‘Surface’ Season 2 Ending Explained – Limping To A Deeply Unsatisfying Conclusion

By Jonathon Wilson - April 11, 2025
Gugu Mbatha-Raw and Oliver Jackson-Cohen in Surface Season 2
Gugu Mbatha-Raw and Oliver Jackson-Cohen in Surface Season 2 | Image via Apple TV+
By Jonathon Wilson - April 11, 2025

WARNING: THIS ARTICLE CONTAINS MAJOR SPOILERS

2

Summary

Surface Season 2 limps to a conclusion in an odd finale that denies us drama and emotional payoff to instead set up an unearned Season 3.

Surface has had a very strange trajectory in Season 2, hasn’t it? It started out feeling very inert, then it gradually whipped up some steam and began to feel like it was going somewhere, only for its ending in Episode 8 to be a naked tease for Season 3. The finale, “Unearthed”, provides just enough closure that people won’t be up in arms about it, but very little dramatic payoff. Most of the plot threads are rather unceremoniously tied up enough for this to constitute a climax, but it never feels like one, with the emotional intensity and drama that you’d expect.

And the cynicism of those beggy final moments doesn’t sit right. Surface hasn’t done enough to justify this season, let alone another, so teasing more to the story as if we’ll be waiting with bated breath is a little ridiculous. But maybe that’s just me.

Anyway, Quinn and Grace’s wedding provides the frame for this finale, which picks up more or less where the previous episode left off, with Sophie and James fleeing from Quinn’s henchman, Lucas.

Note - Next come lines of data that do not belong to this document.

(** The second loop walks the groups in the order of enumeration. *)
Lemma each_group_groups (events : list Event.Any) :
  ~ In "__proto__" (group_keys events) ->
  Event.each_group (groups events) = Ok (own_entries (groups events)).
Proof.
  intros Hnot. unfold Event.each_group. rewrite has_groups.
  apply existsb_eqb_notIn in Hnot. now rewrite Hnot.
Qed.

(** C3, as the code has it.  On a homogeneous collection of events whose
    data are mappings, none of them grouped under the name __proto__,
    [merge] returns one event per group, in the order the engine enumerates
    the keys of the groups: the keys that are array indices first, in
    ascending order, then the others in the order they first appear.  Under
    every top-level field the data of that event hold the whole value of
    the last event of the group that carries the field: later events
    overwrite earlier ones field by field, and a nested mapping is
    replaced, not merged into. *)
Theorem merge_is_shallow (events : list Event.Any) :
  Forall keyed events -> homogeneous events -> Forall mapping_payload events ->
  ~ In "__proto__" (group_keys events) ->
  exists outs,
    Event.merge events = Ok outs /\
    Forall2 (fun g o => exists m, Event.data_of o = VMap m /\
                                  forall f, lookup f m = last_value f (snd g))
            (own_entries (groups events)) outs.
Proof.
  intros Hkeyed Hhom Hmaps Hproto. unfold Event.merge.
  destruct (List.length events =? 0)%nat eqn:Hlen.
  - destruct events; [| discriminate]. exists []. split; [reflexivity | constructor].
  - destruct (grouping_ends events ([], []) Hkeyed Hhom (homogeneous_agrees events))
      as ([eventMap typeMap] & Hfold).
    rewrite Hfold. cbn [bind].
    pose proof (grouping_eventMap _ _ Hfold) as Hem. cbn [fst] in Hem. subst eventMap.
    rewrite (each_group_groups events Hproto). cbn [bind].
    match goal with
    | |- exists outs, foldM ?step _ _ = _ /\ Forall2 ?P _ _ =>
        destruct (foldM_appends step P (own_entries (groups events)))
          with (outs := @nil Event.Any)
        as (outs & Houts & Hall)
    end.
    + intros outs [k evs] Hin. apply (proj1 (own_entries_In _ _)) in Hin.
      destruct (groups_class _ _ _ _ Hkeyed Hfold Hin) as [-> [c Hc]].
      cbn [snd] in Hc.
      destruct (merge_payloads (members k events) [] (members_payload k _ Hmaps))
        as (data & -> & Hdata).
      cbn [bind].
      destruct (build_data typeMap k c (VMap data) (VMap data) outs Hc eq_refl)
        as (o & -> & Ho).
      exists o. split; [reflexivity |]. exists data. split; [assumption |].
      intros f. rewrite Hdata. cbn [snd].
      destruct (last_value f (members k events)); reflexivity.
    + exists outs. split; assumption.
Qed.

Lemma merge_is_shallow_witness :
  exists outs,
    Event.merge [point (Some 2000%Z) [("a", VMap [("x", VNum 1)]); ("b", VNum 3)];
                 point (Some 1000%Z) [("c", VNum 4)];
                 point (Some 2000%Z) [("a", VMap [("y", VNum 2)])]] = Ok outs /\
    Forall2 (fun g o => exists m, Event.data_of o = VMap m /\
                                  forall f, lookup f m = last_value f (snd g))
            (own_entries
               (groups [point (Some 2000%Z) [("a", VMap [("x", VNum 1)]); ("b", VNum 3)];
                        point (Some 1000%Z) [("c", VNum 4)];
                        point (Some 2000%Z) [("a", VMap [("y", VNum 2)])]]))
            outs.
Proof.
  apply (merge_is_shallow
           [point (Some 2000%Z) [("a", VMap [("x", VNum 1)]); ("b", VNum 3)];
            point (Some 1000%Z) [("c", VNum 4)];
            point (Some 2000%Z) [("a", VMap [("y", VNum 2)])]]).
  - repeat constructor; eexists; eexists; reflexivity.
  - intros e1 e2 c1 c2 k [<- | [<- | [<- | []]]] [<- | [<- | [<- | []]]] H1 H2;
      vm_compute in H1, H2; congruence.
  - repeat constructor;
      (eexists; split; [reflexivity |]; repeat constructor; cbn; intuition discriminate).
  - vm_compute. intuition discriminate.
Defined.

(** The order of the output: of two events at 2000 and at 1000 ms, in that
    order, [merge] returns the one at 1000 first; past the range of the
    array indices the events come out as they came in. *)
Example merge_order :
  Event.merge [point (Some 2000%Z) [("a", VNum 1)]; point (Some 1000%Z) [("b", VNum 2)]]
  = Ok [point (Some 1000%Z) [("b", VNum 2)]; point (Some 2000%Z) [("a", VNum 1)]] /\
  Event.merge [point (Some 1429707600000%Z) [("a", VNum 1)];
               point (Some 1429673400000%Z) [("b", VNum 2)]]
  = Ok [point (Some 1429707600000%Z) [("a", VNum 1)];
        point (Some 1429673400000%Z) [("b", VNum 2)]].
Proof. split; vm_compute; reflexivity. Qed.

(** C3, as stated, fails on nested mappings: of two events at one time with
    data {a: {x: 1}} and {a: {y: 2}}, [merge] keeps {a: {y: 2}}, where the
    deep merge is {a: {x: 1, y: 2}}. *)
Lemma merge_is_not_deep :
  let events := [point (Some 1000%Z) [("a", VMap [("x", VNum 1)])];
                 point (Some 1000%Z) [("a", VMap [("y", VNum 2)])]] in
  exists o,
    Event.merge events = Ok [o] /\
    Event.data_of o = VMap [("a", VMap [("y", VNum 2)])] /\
    fold_left deep_merge (List.map Event.data_of events) (VMap [])
    = VMap [("a", VMap [("x", VNum 1); ("y", VNum 2)])] /\
    Event.data_of o <> fold_left deep_merge (List.map Event.data_of events) (VMap []).
Proof.
  eexists. split; [reflexivity |]. split; [reflexivity |]. split; [reflexivity |].
  vm_compute. intros H. discriminate H.
Qed.

(** ** What [combine] reduces when no field spec is given *)

Lemma lookup_collect (result : Props (list Val)) (key f : string) (value : Val) :
  lookup f (Event.collect result key value) =
  if String.eqb key f then Some (so_far (lookup f result) ++ [value])
  else lookup f result.
Proof.
  unfold Event.collect, has. rewrite lookup_push.
  destruct (String.eqb key f) eqn:E.
  - apply String.eqb_eq in E. subst f.
    destruct (lookup key result) as [l |] eqn:L; cbn [negb].
    + rewrite L. reflexivity.
    + rewrite lookup_set_same. reflexivity.
  - destruct (lookup key result); cbn [negb]; [reflexivity |].
    apply lookup_set_other. intros ->. now rewrite String.eqb_refl in E.
Qed.

Lemma keys_collect_NoDup (result : Props (list Val)) (key : string) (value : Val) :
  NoDup (keys result) -> NoDup (keys (Event.collect result key value)).
Proof.
  intros Hnd. unfold Event.collect. rewrite keys_push.
  destruct (has key result) eqn:H; cbn [negb]; [assumption |].
  rewrite keys_set, H. apply NoDup_app; [assumption | repeat constructor; intros [] |].
  intros x Hx [<- | []]. unfold has in H.
  destruct (lookup key result) eqn:L; [discriminate |].
  apply lookup_keys_None in L. contradiction.
Qed.

Lemma lookup_map_values (g : Val -> Val) (o : list (string * Val)) (f : string) :
  lookup f (List.map (fun kv : string * Val => let (k, x) := kv in (k, g x)) o)
  = option_map g (lookup f o).
Proof.
  induction o as [| [k x] o IH]; cbn; [reflexivity |].
  destruct (String.eqb f k); [reflexivity | assumption].
Qed.

Lemma keys_map_values (g : Val -> Val) (o : list (string * Val)) :
  keys (List.map (fun kv : string * Val => let (k, x) := kv in (k, g x)) o) = keys o.
Proof. unfold keys. rewrite map_map. apply map_ext. now intros [k x]. Qed.

(** Enumeration looks at the names only. *)
Lemma place_map {A B : Type} (h : string * A -> string * B) (kv : string * A)
      (o : Props A) :
  (forall x, fst (h x) = fst x) ->
  place (h kv) (List.map h o) = List.map h (place kv o).
Proof.
  intros Hh. induction o as [| kv' o IH]; cbn; [reflexivity |].
  rewrite !Hh. destruct (before (fst kv) (fst kv')); cbn; [reflexivity |].
  now rewrite IH.
Qed.

Lemma own_entries_map {A B : Type} (h : string * A -> string * B) (o : Props A) :
  (forall x, fst (h x) = fst x) ->
  own_entries (List.map h o) = List.map h (own_entries o).
Proof.
  intros Hh. induction o as [| kv o IH] using rev_ind; [reflexivity |].
  rewrite map_app. cbn [List.map]. rewrite !own_entries_snoc, IH.
  now apply place_map.
Qed.

Lemma own_entries_map_values (g : Val -> Val) (o : list (string * Val)) :
  own_entries (List.map (fun kv : string * Val => let (k, x) := kv in (k, g x)) o)
  = List.map (fun kv : string * Val => let (k, x) := kv in (k, g x)) (own_entries o).
Proof. apply own_entries_map. now intros [k x]. Qed.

The subsequent crash and tussle leave Lucas dead and the police curious about what happened, a car crash once again opening the Huntleys up to trouble and tying Sophie more intimately to their moneyed clan.

Not that the moment feels especially dramatic. It’s confusingly shot and under-lit, so what should be a big moment feels like a minor one, an assessment that applies to most of this finale overall, though for varying reasons. The biggest fake-out is probably the wedding. We’re expected to be properly invested in whether the whole thing will go ahead, and for a moment it seems like it won’t, but then the situation is resolved rather easily and the nuptials take place with such little fanfare that I was expecting some kind of last-minute twist that never came. This sense of inertia pervades the entire episode.

The most meaningful development pertains to the circumstances surrounding Sophie’s mother’s death, and particularly the effects this has on the surviving Huntleys. Through a fairly convoluted series of sudden memories and soft confrontations, it’s eventually revealed that Emma was murdered by Quinn’s mother, Olivia, who claims not to have known who she was. This is left open to interpretation, which is how the show earlier treated Henry’s claims about the same event. Now, we know that Henry was mostly telling the truth, but if you ask me, there’s more to support the idea that Olivia knew what she was doing than mistook Emma for a threat.

Millie Brady in Surface Season 2

Millie Brady in Surface Season 2 | Image via Apple TV+

Either way, this does lead to what I’d consider to be the only meaningful emotional payoff in the ending of Surface Season 2, which comes from Henry and, to a slightly lesser extent, Eliza. With Henry, he murders his father after he badmouths Sophie and then sobs over the spot on the estate which we’re to assume became Emma’s final resting place. Eliza sees this and, combining it with her mother’s testimony, she comes to realize that Emma is probably buried there and tells Sophie the same. It’s a key moment, with Eliza finally taking Sophie’s side over her family’s, but it doesn’t land with quite the impact it was clearly intended to.

I think the most detrimental choice here is to essentially silo everyone off, so instead of the big blowout confrontations we were expecting we get a lot of quieter sequences that are well-acted but less memorable. Sophie and James spend a lot of time hiding out and waiting to hear from Callum, and Callum spends a lot of time cooped up in an interview room, so the payoffs are all low-key one-to-one affairs. There’s some satisfaction in Callum sticking to his guns and a bittersweet, almost longing quality in Sophie and James reminiscing, but for what?

Well, it seems like it is for the purposes of setting up a third season. But as intimated at the top, it’s such a bizarre decision to make here in a season that has felt so flat and so confused about where it was going. How are we supposed to buy into more when the storytelling avenues it could go down are so hazy? And why would we bother to care when the more meaningful character conclusions were delayed to account for more will-they-won’t-they teasing? Sophie’s final scene with Callum is a brief conversation about her being willing to go on the record, but we don’t see her do so, and her final scene with Eliza is the one telling her where Emma is buried, but it’s a phone call with no in-person stakes.

What we actually get is Sophie going to the police station to give evidence about her mother’s murder, and then being thrown for a loop when the police tell her that there are multiple warrants out for her arrest. What has she been up to? We’ll have to wait and see, I guess. But it wouldn’t surprise me if this lacklustre season had put people off caring one way or the other.